Q: How often should I have my air ducts cleaned and inspected for repairs?
In the majority of homes, cleaning and inspection once every three years is adequate. The type of air filter you are using and the frequency of maintenance on your heating and air conditioning equipment can have a significant affect on the duration between cleanings. The purchase of a good quality air cleaner will protect your heating and air conditioning equipment, duct system and your home, while scheduled maintenance will extend the life of the equipment and increase its efficiency.
Q: We are replacing our AC unit this season; what advice can you give me?
Replacing your system is one of the biggest financial decisions you will make. The reason for this is that the life expectancy of a system is around 12 years and once your system is installed you now have given the power company and/or gas company the right to send you a bill for the next 12 years.
When choosing a contractor, pick a company to install the unit based on quality and customer service, not solely on price. The name brand of the equipment is not as important as the installing contractor.
Another thing to keep in mind when replacing a system is that the duct system you are connecting to is sealed tight with the proper amount of return air. With the new higher efficiency units, you also have to be careful that you replace your system with the proper sized unit so you don’t end up with a house that is cool but has high humidity.
Do your homework, pick quality contractors, and find someone you trust and you will have a successful installation that will bring you years of comfort and the least amount of overall cost.

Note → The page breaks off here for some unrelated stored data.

Lemma collect_balanced req rows :
  sane req -> Z.of_nat (length rows) < 2 ^ 22 -> balanced req rows (collect req rows).
Proof.
  intros Hs. unfold collect. induction rows as [|row rows IH] using rev_ind; intros Hlen.
  { unfold balanced. simpl. split_and!; auto; lia. }
  rewrite foldl_app; simpl. rewrite length_app in Hlen. simpl in Hlen.
  apply add_row_balanced; [done|lia|]. apply IH. lia.
Qed.

(** A logged statement: it worked, or it changed nothing. *)
Lemma logged_stmt (q : Db -> result dberror (Db * unit)) name w w' l :
  logged (stmt q) name w = (w', Ok l) ->
  (l = [] /\ q (db w) = Ok (db w', tt)) \/ (l = [name] /\ db w' = db w).
Proof.
  unfold logged. intros Hl. apply bind_ok in Hl as (w1 & r & Ha & [= <- <-]).
  unfold attempt in Ha. destruct (stmt q w) as [w2 [[]|e]] eqn:Hs; injection Ha as <- <-.
  - left. split; [done|]. by apply stmt_ok in Hs.
  - right. split; [done|]. unfold stmt in Hs. destruct (faults w) as [|[] fs];
      [|by injection Hs as <- _|]; (destruct (q (db w)) as [[d []]|]; [done|by injection Hs as <- _]).
Qed.

Lemma app_nil_inv {A} (l1 l2 : list A) : (l1 ++ l2 = [])%list -> l1 = [] /\ l2 = [].
Proof. apply app_eq_nil. Qed.

Lemma apply_users_effect now nodeID d w w' :
  (forall i n, In (i, n) (d_users d) -> i ∈ dom (users (db w))) ->
  apply_users now nodeID d w = (w', Ok []) ->
  used_total (db w') = used_total (db w) + sum_snd (d_users d) /\
  hourly_total (db w') = hourly_total (db w) + sum_snd (d_users d) /\
  system (db w') = system (db w).
Proof.
  intros Hin Hrun. unfold apply_users in Hrun. destruct (d_users d) as [|kd ds'] eqn:Hds.
  { injection Hrun as <-. simpl. split_and!; try done; lia. }
  set (ds := kd :: ds') in *. clearbody ds.
  apply bind_ok in Hrun as (w1 & l1 & H1 & Hrun). apply bind_ok in Hrun as (w2 & l2 & H2 & Hrun).
  injection Hrun as <- [-> ->]%app_nil_inv.
  apply logged_stmt in H1 as [[_ H1]|[[=] _]]. apply logged_stmt in H2 as [[_ H2]|[[=] _]].
  unfold BulkIncrementUserUsage in H1. cbv zeta in H1. case_bool_decide; [|done].
  injection H1 as H1. unfold BulkUpsertNodeUserUsage in H2. cbv zeta in H2.
  destruct (negb _); [done|]. destruct (all_fit8 _); [|done]. injection H2 as H2.
  unfold used_total, hourly_total. rewrite <- H2, <- H1. simpl. split_and!; [|  |done].
  - by apply add_used_total.
  - rewrite map_sum_bulk_bump. f_equal. clear. induction ds as [|[i n] ds IH]; simpl; [done|].
    unfold sum_snd in *. simpl. by rewrite IH.
Qed.

Lemma apply_admins_frame b d w w' l :
  apply_admins b d w = (w', Ok l) ->
  users (db w') = users (db w) /\ node_user_usages (db w') = node_user_usages (db w) /\
  system (db w') = system (db w).
Proof.
  unfold apply_admins. destruct (map_to_list (d_admins d)); [by intros [= <- _]|].
  intros [[_ Hq]|[_ ->]]%logged_stmt; [|done]. unfold BulkIncrementAdminUsage in Hq. cbv zeta in Hq.
  destruct (_ && _); [|done]. by injection Hq as <-.
Qed.

Lemma apply_node_effect now nodeID d w w' :
  0 <= d_up d -> 0 <= d_down d -> apply_node now nodeID d w = (w', Ok []) ->
  users (db w') = users (db w) /\ node_user_usages (db w') = node_user_usages (db w) /\
  system_total (db w') = system_total (db w) + (d_up d + d_down d).
Proof.
  intros Hu Hd. unfold apply_node. destruct ((0 <? d_up d) || (0 <? d_down d)) eqn:Hpos.
  2:{ intros [= <-]. apply orb_false_iff in Hpos as [H1%Z.ltb_ge H2%Z.ltb_ge].
      split_and!; [done..|lia]. }
  intros Hrun. apply bind_ok in Hrun as (w1 & l1 & H1 & Hrun).
  apply bind_ok in Hrun as (w2 & l2 & H2 & Hrun). apply bind_ok in Hrun as (w3 & l3 & H3 & Hrun).
  injection Hrun as <- [-> [-> ->]%app_nil_inv]%app_nil_inv.
  apply logged_stmt in H1 as [[_ H1]|[[=] _]]. apply logged_stmt in H2 as [[_ H2]|[[=] _]].
  apply logged_stmt in H3 as [[_ H3]|[[=] _]].
  unfold UpsertNodeUsage in H1. cbv zeta in H1. destruct (fit2 _); [|done]. injection H1 as H1.
  assert (users (db w2) = users (db w1) /\ node_user_usages (db w2) = node_user_usages (db w1) /\
          system (db w2) = system (db w1)) as (E1 & E2 & E3).
  { unfold IncrementNodeCumulative in H2. destruct (nodes (db w1) !! nodeID); [|by injection H2 as <-].
    cbv zeta in H2. destruct (fit2 _); [|done]. by injection H2 as <-. }
  unfold IncrementSystemCumulative in H3. cbv zeta in H3. destruct (fit2 _); [|done].
  injection H3 as H3. unfold system_total. rewrite <- H3. simpl. rewrite E1, E2, E3, <- H1. simpl.
  split_and!; [done..|lia].
Qed.

(** C32: A report whose statements all went through (nothing was logged) books the same
    number of bytes everywhere: on the users' counters, in the hourly history and
    in the panel's total. *)
Theorem report_conserves now nodeID b req w w' :
  wf (db w) -> sane req -> Z.of_nat (length (map_to_list (users (db w)))) < 2 ^ 22 ->
  handleNodeReport now nodeID b req w = (w', Ok []) ->
  let total := booked req (select (fun u => str_mem (Username u) (map u_Username req)) (db w)) in
  used_total (db w') = used_total (db w) + total /\
  hourly_total (db w') = hourly_total (db w) + total /\
  system_total (db w') = system_total (db w) + total.
Proof.
  intros Hw Hs Hsize Hrun. cbv zeta. unfold handleNodeReport in Hrun. destruct req as [|u0 req0].
  { injection Hrun as <-. rewrite booked_nil. split_and!; lia. }
  set (req := u0 :: req0) in *. clearbody req.
  apply bind_ok in Hrun as (w1 & rows & Hq & Hrun). apply or_else_ok, query_ok in Hq as [Hq Hdb].
  cbv zeta in Hrun. injection Hq as Hrows. rewrite <- Hdb in *.
  assert (Z.of_nat (length rows) < 2 ^ 22) as Hlen.
  { rewrite <- Hrows. unfold select. rewrite <- (length_map snd) in Hsize.
    pose proof (List.filter_length_le (fun u => str_mem (Username u) (map u_Username req))
      (map snd (map_to_list (users (db w1))))). lia. }
  pose proof (collect_balanced req rows Hs Hlen) as (B0 & B1 & B2 & B3 & _ & B5 & _).
  set (d := collect req rows) in *. clearbody d.
  apply bind_ok in Hrun as (w2 & l1 & H1 & Hrun). apply bind_ok in Hrun as (w3 & l2 & H2 & Hrun).
  apply bind_ok in Hrun as (w4 & l3 & H3 & Hrun).
  injection Hrun as <- [-> [-> ->]%app_nil_inv]%app_nil_inv.
  destruct (apply_users_effect now nodeID d w1 w2) as (U1 & U2 & U3); [|done|].
  { intros i n Hi. apply B5, in_map_iff in Hi as (u & <- & Hu). rewrite <- Hrows in Hu.
    apply select_elem in Hu as [Hu _]; [|done]. by eapply elem_of_dom_2. }
  destruct (apply_admins_frame _ _ _ _ _ H2) as (A1 & A2 & A3).
  destruct (apply_node_effect _ _ _ _ _ B2 B3 H3) as (N1 & N2 & N3).
  rewrite Hrows, <- B0. unfold used_total, hourly_total, system_total in *.
  rewrite N1, N2, N3, A1, A2, A3, U1, U2, U3, B1. split_and!; lia.
Qed.

Definition demo_report : list nodeReportUserUsage := [mkUsage "ali" 30 12; mkUsage "ghost" 5 5; mkUsage "sara" 0 0].

Definition demo_w0 : World := mkWorld ReviewJob.demo_db [].

Definition demo_w1 : World := (handleNodeReport ReviewJob.noon 7 true demo_report demo_w0).1.

Lemma report_conserves_witness :
  used_total (db demo_w1) =
    used_total (db demo_w0) +
    booked demo_report (select (fun u => str_mem (Username u) (map u_Username demo_report)) (db demo_w0)).
Proof.
  assert (wf (db demo_w0)) as H1 by exact ReviewJob.demo_wf.
  assert (sane demo_report) as H2 by (repeat constructor; vm_compute; congruence).
  assert (Z.of_nat (length (map_to_list (users (db demo_w0)))) < 2 ^ 22) as H3 by (vm_compute; reflexivity).
  assert (handleNodeReport ReviewJob.noon 7 true demo_report demo_w0 = (demo_w1, Ok [])) as H4.
  { unfold demo_w1. vm_compute. reflexivity. }
  exact (proj1 (report_conserves ReviewJob.noon 7 true demo_report demo_w0 demo_w1 H1 H2 H3 H4)).
Defined.

Example demo_report_booked : used_total (db demo_w1) = 147.
Proof. vm_compute. reflexivity. Qed.
End NodeReport.

Module Billing.

(** A row of the report: admin id, username, bytes. *)
Definition pending_row : Type := Z * string * Z.

Definition sent_of (rows : list pending_row) : list (Z * Z) := map (fun '(a, _, n) => (a, n)) rows.

(** [Tick] once the integration is configured: [accepted] says whether the report
    was delivered and answered, [during] is what other writers did to the
    database while it was under way. *)
Definition Tick (canReport accepted : bool) (during : Db -> Db) : M string unit :=
  if negb canReport then mret tt
  else
    rows ← or_else (query GetPendingResellerAPIUsage) (fun _ => "load queued usage"%string);
    match rows with
    | [] => mret tt
    | _ =>
        _ ← (fun w => (mkWorld (during (db w)) (faults w), Ok tt));
        if accepted then
          or_else (stmt (MarkResellerAPIUsageReported (sent_of rows)))
            (fun _ => "reported but could not mark them sent, they will be sent again"%string)
        else fail "send"%string
    end.

(** ** A history of the queue *)

(** Node reports that queue traffic, and ticks: [charged] says whether the bot
    booked the report, [answered] whether its answer came back, [meanwhile] what
    node reports queued in between. *)
Inductive event :=
  | Queue (ds : list (Z * Z))
  | ATick (charged answered : bool) (meanwhile : list (list (Z * Z))).

(** The database, the bytes the bot has charged each admin for, and those that
    node reports ever queued for each. *)
Record state := mkState { w_of : World; charged : gmap Z Z; queued : gmap Z Z }.

Definition existing (d : Db) (ds : list (Z * Z)) : list (Z * Z) :=
  List.filter (fun kd => match admins d !! kd.1 with Some _ => true | None => false end) ds.

Definition queue_db (ds : list (Z * Z)) (d : Db) : Db :=
  match BulkIncrementAdminUsage ds true d with Ok (d', _) => d' | Err _ => d end.

Definition queued_now (ds : list (Z * Z)) (d : Db) : list (Z * Z) :=
  match BulkIncrementAdminUsage ds true d with Ok _ => existing d ds | Err _ => [] end.

Definition meanwhile_db (dss : list (list (Z * Z))) (d : Db) : Db := foldl (fun d ds => queue_db ds d) d dss.

Fixpoint meanwhile_queued (dss : list (list (Z * Z))) (d : Db) : list (Z * Z) :=
  match dss with
  | [] => []
  | ds :: dss => (queued_now ds d ++ meanwhile_queued dss (queue_db ds d))%list
  end.

(** The rows a tick would send, if its query works. *)
Definition to_send (w : World) : list pending_row :=
  match (query GetPendingResellerAPIUsage w).2 with Ok rows => rows | Err _ => [] end.

Definition step (s : state) (e : event) : state :=
  let w := w_of s in
  match e with
  | Queue ds =>
      mkState (mkWorld (queue_db ds (db w)) (faults w)) (charged s)
              (bulk_bump (queued_now ds (db w)) (queued s))
  | ATick booked answered meanwhile =>
      let rows := to_send w in
      let dss := match rows with [] => [] | _ => meanwhile end in
      mkState (Tick true (booked && answered) (meanwhile_db meanwhile) w).1
              (if booked then bulk_bump (sent_of rows) (charged s) else charged s)
              (bulk_bump (meanwhile_queued dss (db w)) (queued s))
  end.

Definition run (es : list event) (s : state) : state := foldl step s es.

Definition start (aa : gmap Z Admin) (fs : list bool) : state :=
  mkState (mkWorld (mkDb ∅ ∅ ∅ ∅ [] ∅ ∅ ∅ (0, 0) aa ∅ [] 1) fs) ∅ ∅.

(** ** No byte of traffic is billed less than once *)

Definition pending (a : Z) (d : Db) : Z := default 0 (Pending <$> usage_queue d !! a).
Definition reported (a : Z) (d : Db) : Z := default 0 (Reported <$> usage_queue d !! a).
Definition at_key (a : Z) (ds : list (Z * Z)) : Z :=
  foldr (fun kd acc => (if kd.1 =? a then kd.2 else 0) + acc) 0 ds.

Lemma bulk_bump_at a ds m : default 0 (bulk_bump ds m !! a) = default 0 (m !! a) + at_key a ds.
Proof.
  revert m. induction ds as [|[k n] ds IH]; intros m; simpl; [lia|].
  change (foldl bump (bump m (k, n)) ds) with (bulk_bump ds (bump m (k, n))). rewrite IH.
  unfold bump; simpl. destruct (Z.eqb_spec k a) as [->|Hne].
  - rewrite lookup_insert_eq. simpl. lia.
  - rewrite lookup_insert_ne by done. lia.
Qed.

Lemma at_key_app a l1 l2 : at_key a (l1 ++ l2) = at_key a l1 + at_key a l2.
Proof. induction l1 as [|[k n] l1 IH]; simpl; [lia|]. rewrite IH. lia. Qed.

Lemma enqueue_at a ds q :
  default 0 (Pending <$> foldl enqueue q ds !! a) = default 0 (Pending <$> q !! a) + at_key a ds /\
  default 0 (Reported <$> foldl enqueue q ds !! a) = default 0 (Reported <$> q !! a).
Proof.
  revert q. induction ds as [|[k n] ds IH]; intros q; simpl; [lia|].
  destruct (IH (enqueue q (k, n))) as [-> ->]. unfold enqueue; simpl.
  destruct (Z.eqb_spec k a) as [->|Hne].
  - rewrite lookup_insert_eq. simpl. destruct (q !! a); simpl; lia.
  - rewrite lookup_insert_ne by done. lia.
Qed.

Lemma queue_db_at a ds d :
  pending a (queue_db ds d) = pending a d + at_key a (queued_now ds d) /\
  reported a (queue_db ds d) = reported a d.
Proof.
  unfold queue_db, queued_now. destruct (BulkIncrementAdminUsage ds true d) as [[d' []]|] eqn:Hq;
    [|simpl; lia].
  unfold BulkIncrementAdminUsage in Hq. cbv zeta in Hq. destruct (_ && _); [|done]. injection Hq as <-.
  unfold pending, reported; simpl. apply enqueue_at.
Qed.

Q: Should I set my thermostat at a constant temperature during the summer months or should I turn it off while we are away and then turn it on when we are home? Which will save me money in the long run?
During the summer months I would recommend you set your thermostat back during the day when you are not home. However, I would not recommend that you go over your desired temperature more than five to seven degrees.
Another recommendation would be that you have a programmable thermostat installed that would automatically change the setting for you once it was programmed.
Our company has had people save as much as 30 percent on their utility bills just by setting the temperature back when no one is home.